WHAT IS EXPECTED:
Find and copy each line of the data that includes "interceptors".

EXCERPTED DATA:
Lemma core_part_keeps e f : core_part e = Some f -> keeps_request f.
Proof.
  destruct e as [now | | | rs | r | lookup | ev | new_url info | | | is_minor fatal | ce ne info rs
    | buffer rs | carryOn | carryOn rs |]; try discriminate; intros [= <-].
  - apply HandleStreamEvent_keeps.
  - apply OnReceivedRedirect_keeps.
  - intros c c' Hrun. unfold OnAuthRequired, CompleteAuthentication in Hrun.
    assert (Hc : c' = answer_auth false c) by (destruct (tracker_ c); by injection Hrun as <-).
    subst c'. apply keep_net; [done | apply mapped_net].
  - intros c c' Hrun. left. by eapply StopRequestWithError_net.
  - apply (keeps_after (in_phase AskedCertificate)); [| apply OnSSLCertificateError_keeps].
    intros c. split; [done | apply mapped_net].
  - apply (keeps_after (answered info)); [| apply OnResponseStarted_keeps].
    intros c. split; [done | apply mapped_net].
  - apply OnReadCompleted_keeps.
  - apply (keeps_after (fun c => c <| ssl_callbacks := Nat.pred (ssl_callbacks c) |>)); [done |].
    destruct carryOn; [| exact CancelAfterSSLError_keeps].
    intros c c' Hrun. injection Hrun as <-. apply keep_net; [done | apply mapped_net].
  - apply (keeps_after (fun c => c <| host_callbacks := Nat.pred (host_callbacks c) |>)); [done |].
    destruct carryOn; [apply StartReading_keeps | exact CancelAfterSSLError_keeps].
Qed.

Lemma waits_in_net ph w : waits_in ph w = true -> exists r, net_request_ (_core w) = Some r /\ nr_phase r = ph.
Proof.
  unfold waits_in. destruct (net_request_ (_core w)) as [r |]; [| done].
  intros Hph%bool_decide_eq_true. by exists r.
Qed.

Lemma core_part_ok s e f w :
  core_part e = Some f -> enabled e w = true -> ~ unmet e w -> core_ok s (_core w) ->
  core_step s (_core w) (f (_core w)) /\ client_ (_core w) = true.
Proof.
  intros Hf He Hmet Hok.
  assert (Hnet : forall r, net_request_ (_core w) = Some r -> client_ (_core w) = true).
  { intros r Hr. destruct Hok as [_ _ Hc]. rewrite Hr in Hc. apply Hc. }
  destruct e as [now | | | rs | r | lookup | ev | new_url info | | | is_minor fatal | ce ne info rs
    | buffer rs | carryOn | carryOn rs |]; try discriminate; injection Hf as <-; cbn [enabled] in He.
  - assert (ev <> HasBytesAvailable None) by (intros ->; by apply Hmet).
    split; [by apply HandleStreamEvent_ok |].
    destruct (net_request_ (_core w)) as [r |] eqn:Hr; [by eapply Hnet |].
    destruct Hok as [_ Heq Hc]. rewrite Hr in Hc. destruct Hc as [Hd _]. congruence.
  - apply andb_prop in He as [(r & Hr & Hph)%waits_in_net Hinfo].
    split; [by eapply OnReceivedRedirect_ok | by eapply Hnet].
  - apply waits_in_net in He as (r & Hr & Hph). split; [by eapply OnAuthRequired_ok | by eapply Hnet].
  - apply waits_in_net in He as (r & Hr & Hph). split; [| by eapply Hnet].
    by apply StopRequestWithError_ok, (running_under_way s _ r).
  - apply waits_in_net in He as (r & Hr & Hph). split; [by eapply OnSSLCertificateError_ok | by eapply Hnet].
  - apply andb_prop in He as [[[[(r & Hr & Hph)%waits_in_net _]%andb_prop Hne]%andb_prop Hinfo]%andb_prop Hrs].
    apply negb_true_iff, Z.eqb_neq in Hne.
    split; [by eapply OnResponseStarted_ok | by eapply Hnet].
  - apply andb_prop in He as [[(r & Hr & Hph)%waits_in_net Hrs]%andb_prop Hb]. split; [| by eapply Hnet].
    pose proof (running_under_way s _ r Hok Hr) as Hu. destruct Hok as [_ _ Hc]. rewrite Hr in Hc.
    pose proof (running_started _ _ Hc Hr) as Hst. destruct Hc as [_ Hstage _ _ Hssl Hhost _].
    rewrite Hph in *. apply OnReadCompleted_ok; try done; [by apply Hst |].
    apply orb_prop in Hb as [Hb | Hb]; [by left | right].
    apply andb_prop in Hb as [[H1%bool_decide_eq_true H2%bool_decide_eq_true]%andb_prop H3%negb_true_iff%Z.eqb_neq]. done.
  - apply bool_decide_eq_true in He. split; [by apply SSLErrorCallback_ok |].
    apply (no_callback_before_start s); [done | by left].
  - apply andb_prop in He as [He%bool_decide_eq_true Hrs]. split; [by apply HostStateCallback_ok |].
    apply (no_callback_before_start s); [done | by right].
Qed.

* * *

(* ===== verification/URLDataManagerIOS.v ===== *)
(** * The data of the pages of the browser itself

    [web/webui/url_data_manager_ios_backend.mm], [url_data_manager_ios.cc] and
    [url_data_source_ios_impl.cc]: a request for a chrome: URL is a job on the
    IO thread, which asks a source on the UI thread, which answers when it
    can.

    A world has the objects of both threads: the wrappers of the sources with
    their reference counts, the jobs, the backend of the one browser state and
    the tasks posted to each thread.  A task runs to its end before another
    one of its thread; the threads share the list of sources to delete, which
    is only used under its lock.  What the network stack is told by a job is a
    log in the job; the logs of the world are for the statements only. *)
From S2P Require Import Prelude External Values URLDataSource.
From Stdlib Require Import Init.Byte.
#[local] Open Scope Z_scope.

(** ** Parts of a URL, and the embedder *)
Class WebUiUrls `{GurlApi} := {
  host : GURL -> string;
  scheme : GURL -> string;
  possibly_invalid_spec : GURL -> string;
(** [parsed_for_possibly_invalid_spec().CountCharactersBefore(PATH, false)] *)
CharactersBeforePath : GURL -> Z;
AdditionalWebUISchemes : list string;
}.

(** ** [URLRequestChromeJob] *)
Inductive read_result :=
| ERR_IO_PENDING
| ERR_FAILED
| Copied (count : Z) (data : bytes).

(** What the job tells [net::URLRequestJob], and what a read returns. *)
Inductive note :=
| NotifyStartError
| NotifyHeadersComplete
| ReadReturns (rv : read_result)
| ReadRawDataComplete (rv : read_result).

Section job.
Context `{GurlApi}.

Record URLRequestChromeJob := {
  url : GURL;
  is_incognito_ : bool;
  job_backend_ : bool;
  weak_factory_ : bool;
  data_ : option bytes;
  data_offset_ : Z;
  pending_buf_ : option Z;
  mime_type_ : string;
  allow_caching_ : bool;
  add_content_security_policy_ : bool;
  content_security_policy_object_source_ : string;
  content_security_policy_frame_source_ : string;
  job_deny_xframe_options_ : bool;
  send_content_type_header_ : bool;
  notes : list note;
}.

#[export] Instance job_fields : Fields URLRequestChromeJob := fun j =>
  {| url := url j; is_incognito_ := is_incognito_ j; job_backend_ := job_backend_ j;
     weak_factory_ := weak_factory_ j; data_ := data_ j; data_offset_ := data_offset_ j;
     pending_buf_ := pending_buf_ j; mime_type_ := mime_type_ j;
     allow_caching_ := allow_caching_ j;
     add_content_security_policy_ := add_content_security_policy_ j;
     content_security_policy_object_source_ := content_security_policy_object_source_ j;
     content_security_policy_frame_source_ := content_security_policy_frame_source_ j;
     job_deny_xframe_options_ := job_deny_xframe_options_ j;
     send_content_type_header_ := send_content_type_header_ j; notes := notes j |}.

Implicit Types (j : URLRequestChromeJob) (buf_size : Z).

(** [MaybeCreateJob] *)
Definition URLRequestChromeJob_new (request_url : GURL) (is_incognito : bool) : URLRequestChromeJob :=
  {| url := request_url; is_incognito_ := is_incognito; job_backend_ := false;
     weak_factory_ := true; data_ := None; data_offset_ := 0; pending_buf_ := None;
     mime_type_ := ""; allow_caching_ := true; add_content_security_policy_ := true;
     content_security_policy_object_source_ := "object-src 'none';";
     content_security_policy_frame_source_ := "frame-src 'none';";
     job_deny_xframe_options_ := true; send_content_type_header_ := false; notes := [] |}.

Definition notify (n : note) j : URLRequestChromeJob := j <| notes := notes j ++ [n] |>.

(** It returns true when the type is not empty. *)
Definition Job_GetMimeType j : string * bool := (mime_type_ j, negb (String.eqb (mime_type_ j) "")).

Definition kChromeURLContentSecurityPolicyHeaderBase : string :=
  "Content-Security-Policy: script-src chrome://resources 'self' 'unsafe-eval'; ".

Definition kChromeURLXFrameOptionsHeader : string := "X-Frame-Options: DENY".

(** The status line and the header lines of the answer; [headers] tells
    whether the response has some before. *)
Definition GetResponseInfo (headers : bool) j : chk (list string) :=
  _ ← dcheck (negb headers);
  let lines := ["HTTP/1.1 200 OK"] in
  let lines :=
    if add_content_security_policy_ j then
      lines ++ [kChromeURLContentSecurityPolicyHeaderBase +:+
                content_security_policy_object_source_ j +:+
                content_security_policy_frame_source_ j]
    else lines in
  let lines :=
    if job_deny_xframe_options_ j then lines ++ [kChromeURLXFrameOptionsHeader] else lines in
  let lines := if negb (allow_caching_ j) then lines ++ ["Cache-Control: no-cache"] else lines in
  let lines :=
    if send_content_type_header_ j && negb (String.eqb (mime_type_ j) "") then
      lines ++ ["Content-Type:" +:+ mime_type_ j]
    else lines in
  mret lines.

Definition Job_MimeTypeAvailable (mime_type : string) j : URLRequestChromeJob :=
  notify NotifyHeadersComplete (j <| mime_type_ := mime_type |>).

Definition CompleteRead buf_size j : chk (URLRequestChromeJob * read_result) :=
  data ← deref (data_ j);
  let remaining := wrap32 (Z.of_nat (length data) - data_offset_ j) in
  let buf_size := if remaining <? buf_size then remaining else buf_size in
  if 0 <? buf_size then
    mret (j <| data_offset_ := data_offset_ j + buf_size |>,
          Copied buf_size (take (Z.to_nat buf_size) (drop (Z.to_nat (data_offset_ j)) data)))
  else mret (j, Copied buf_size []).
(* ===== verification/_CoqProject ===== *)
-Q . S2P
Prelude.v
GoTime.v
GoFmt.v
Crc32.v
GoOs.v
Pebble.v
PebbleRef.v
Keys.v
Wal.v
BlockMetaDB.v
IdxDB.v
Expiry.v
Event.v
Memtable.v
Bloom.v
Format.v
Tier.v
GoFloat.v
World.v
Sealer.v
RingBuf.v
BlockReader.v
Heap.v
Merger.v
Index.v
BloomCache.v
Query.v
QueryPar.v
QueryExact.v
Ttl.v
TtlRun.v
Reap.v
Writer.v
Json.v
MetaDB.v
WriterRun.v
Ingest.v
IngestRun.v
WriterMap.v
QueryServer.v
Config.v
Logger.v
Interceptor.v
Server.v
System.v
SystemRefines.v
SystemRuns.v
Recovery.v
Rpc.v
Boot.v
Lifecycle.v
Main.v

---

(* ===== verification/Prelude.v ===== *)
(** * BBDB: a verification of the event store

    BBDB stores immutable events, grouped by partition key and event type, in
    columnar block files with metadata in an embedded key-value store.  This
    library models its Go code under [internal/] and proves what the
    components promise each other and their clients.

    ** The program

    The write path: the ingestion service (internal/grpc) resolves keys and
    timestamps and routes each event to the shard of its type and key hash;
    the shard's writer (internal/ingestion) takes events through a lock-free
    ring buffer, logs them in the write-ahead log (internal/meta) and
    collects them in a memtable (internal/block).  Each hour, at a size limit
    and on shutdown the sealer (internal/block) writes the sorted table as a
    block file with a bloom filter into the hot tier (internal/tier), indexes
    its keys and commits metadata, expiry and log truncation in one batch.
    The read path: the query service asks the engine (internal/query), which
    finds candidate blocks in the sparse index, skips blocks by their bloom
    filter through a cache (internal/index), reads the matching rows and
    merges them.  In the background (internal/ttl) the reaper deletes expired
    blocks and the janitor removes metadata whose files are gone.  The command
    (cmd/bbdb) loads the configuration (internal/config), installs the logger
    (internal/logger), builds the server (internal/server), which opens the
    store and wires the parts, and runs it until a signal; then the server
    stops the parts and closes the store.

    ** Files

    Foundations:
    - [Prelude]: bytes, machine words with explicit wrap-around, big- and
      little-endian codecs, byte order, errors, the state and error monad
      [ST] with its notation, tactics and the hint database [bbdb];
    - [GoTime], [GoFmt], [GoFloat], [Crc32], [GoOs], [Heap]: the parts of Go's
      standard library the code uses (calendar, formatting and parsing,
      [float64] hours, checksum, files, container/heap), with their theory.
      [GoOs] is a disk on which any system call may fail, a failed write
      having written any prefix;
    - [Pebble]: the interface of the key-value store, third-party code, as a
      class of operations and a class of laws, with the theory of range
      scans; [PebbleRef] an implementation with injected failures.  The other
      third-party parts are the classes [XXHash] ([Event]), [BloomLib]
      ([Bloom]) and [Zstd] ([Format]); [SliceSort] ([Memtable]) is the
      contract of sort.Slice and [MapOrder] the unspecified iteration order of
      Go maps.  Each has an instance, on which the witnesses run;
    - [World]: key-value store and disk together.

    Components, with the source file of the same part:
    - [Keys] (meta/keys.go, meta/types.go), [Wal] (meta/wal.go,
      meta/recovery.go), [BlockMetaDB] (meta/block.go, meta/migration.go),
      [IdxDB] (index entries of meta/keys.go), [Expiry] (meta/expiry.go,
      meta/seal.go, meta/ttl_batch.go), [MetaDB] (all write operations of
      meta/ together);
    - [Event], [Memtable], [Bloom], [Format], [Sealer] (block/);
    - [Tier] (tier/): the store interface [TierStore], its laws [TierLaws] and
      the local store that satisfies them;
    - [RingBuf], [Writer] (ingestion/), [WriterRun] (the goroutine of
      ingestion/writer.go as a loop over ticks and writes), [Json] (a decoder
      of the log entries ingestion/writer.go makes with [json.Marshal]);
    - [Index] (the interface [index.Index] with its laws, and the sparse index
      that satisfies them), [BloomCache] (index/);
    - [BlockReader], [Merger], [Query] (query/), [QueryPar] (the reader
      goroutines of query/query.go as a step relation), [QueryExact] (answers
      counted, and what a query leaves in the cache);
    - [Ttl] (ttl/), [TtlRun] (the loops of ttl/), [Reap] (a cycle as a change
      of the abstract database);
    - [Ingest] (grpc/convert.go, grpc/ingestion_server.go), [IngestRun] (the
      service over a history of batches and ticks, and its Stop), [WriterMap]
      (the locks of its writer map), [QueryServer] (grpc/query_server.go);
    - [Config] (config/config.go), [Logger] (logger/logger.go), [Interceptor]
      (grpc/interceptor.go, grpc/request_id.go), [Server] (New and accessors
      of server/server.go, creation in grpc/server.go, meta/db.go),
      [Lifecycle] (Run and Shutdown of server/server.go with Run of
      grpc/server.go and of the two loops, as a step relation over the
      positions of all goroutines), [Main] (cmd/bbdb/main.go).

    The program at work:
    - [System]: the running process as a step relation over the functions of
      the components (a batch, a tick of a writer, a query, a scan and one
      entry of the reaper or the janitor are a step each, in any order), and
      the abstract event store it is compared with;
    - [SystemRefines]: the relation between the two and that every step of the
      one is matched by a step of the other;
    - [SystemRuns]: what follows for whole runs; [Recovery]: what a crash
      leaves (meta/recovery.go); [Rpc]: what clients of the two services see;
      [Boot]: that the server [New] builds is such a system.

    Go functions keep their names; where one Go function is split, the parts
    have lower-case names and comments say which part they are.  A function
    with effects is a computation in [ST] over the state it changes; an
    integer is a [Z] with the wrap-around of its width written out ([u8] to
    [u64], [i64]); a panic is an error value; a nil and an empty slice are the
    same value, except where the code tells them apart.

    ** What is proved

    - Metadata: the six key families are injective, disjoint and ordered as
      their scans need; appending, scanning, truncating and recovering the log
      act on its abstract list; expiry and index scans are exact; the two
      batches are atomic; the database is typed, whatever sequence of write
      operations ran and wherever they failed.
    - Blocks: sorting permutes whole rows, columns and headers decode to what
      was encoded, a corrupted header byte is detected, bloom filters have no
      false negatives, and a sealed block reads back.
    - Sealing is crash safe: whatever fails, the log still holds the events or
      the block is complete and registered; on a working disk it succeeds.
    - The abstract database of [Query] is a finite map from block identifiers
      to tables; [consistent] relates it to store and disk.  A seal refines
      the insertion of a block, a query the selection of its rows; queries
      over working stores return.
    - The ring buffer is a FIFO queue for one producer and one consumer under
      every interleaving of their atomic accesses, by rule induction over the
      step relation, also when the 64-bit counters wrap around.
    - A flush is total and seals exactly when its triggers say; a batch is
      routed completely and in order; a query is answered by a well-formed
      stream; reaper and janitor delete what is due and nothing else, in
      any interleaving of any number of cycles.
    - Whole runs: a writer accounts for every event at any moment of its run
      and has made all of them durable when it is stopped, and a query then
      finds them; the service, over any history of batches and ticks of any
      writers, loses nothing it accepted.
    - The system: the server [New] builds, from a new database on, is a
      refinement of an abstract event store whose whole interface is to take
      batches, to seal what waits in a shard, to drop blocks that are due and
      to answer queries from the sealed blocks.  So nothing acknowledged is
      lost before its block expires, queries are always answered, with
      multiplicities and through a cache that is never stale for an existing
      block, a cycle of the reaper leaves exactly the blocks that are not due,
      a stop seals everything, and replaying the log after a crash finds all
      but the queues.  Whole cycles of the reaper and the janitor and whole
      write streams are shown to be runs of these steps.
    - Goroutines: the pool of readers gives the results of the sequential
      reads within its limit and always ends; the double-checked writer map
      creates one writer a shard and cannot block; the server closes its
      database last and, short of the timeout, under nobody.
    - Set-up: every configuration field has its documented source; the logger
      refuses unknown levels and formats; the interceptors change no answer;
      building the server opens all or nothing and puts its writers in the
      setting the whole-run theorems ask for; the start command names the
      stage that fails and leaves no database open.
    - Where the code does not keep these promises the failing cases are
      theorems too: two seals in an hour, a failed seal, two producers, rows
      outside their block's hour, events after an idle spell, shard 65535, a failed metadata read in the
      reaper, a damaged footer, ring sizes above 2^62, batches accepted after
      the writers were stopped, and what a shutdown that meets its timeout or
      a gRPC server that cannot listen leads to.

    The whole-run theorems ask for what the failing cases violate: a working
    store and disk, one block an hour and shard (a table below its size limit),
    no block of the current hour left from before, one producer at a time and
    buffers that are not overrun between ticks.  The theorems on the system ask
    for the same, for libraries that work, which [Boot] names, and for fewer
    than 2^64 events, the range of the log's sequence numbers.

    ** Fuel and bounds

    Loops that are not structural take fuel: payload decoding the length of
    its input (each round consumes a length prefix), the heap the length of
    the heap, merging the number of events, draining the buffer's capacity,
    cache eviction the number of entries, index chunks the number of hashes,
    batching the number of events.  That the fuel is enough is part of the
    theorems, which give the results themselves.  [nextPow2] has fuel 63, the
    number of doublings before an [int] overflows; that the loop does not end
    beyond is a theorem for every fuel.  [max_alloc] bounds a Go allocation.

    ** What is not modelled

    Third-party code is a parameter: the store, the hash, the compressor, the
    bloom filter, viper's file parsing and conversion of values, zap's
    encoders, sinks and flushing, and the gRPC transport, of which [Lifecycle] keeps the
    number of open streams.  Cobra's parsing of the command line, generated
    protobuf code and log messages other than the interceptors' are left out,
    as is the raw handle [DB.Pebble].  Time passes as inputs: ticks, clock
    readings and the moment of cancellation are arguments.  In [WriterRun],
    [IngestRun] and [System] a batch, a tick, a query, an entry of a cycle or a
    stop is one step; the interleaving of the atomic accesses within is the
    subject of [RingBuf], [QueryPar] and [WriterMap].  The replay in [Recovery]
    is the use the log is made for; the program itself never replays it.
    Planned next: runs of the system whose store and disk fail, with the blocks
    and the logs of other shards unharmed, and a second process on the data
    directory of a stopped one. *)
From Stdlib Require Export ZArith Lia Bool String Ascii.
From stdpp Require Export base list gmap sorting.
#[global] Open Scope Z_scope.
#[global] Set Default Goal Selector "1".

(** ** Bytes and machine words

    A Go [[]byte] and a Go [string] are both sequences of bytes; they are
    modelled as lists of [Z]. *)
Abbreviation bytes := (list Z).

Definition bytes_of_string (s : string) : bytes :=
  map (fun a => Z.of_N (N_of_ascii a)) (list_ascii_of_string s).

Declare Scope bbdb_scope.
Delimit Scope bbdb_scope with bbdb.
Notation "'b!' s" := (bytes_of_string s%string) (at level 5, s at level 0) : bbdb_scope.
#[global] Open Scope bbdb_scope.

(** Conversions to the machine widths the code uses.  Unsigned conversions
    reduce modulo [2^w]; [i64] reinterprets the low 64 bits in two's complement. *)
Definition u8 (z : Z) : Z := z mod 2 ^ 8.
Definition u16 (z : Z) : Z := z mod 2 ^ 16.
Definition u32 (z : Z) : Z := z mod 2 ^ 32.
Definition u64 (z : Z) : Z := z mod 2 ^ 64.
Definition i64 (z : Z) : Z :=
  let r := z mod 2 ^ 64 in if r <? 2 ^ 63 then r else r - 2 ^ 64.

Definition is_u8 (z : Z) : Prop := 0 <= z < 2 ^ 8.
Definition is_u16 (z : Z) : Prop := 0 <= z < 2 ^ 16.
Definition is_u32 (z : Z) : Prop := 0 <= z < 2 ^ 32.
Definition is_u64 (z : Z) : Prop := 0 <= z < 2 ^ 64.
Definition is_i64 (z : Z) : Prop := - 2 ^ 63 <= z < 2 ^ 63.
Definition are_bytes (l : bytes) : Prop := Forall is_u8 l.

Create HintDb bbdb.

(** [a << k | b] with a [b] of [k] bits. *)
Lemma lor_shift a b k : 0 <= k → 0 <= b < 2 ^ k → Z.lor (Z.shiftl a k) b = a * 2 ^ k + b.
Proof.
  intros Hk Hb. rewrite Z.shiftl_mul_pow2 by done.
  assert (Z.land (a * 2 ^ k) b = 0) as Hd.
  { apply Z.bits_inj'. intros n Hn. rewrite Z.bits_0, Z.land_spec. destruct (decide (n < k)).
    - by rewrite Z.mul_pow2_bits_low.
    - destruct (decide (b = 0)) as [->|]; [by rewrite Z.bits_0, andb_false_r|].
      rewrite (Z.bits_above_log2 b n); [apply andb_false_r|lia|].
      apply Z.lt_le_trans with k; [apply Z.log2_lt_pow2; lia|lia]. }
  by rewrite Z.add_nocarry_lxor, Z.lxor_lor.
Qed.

OUTPUT BELOW:
      refuses unknown levels and formats; the interceptors change no answer;
    protobuf code and log messages other than the interceptors' are left out,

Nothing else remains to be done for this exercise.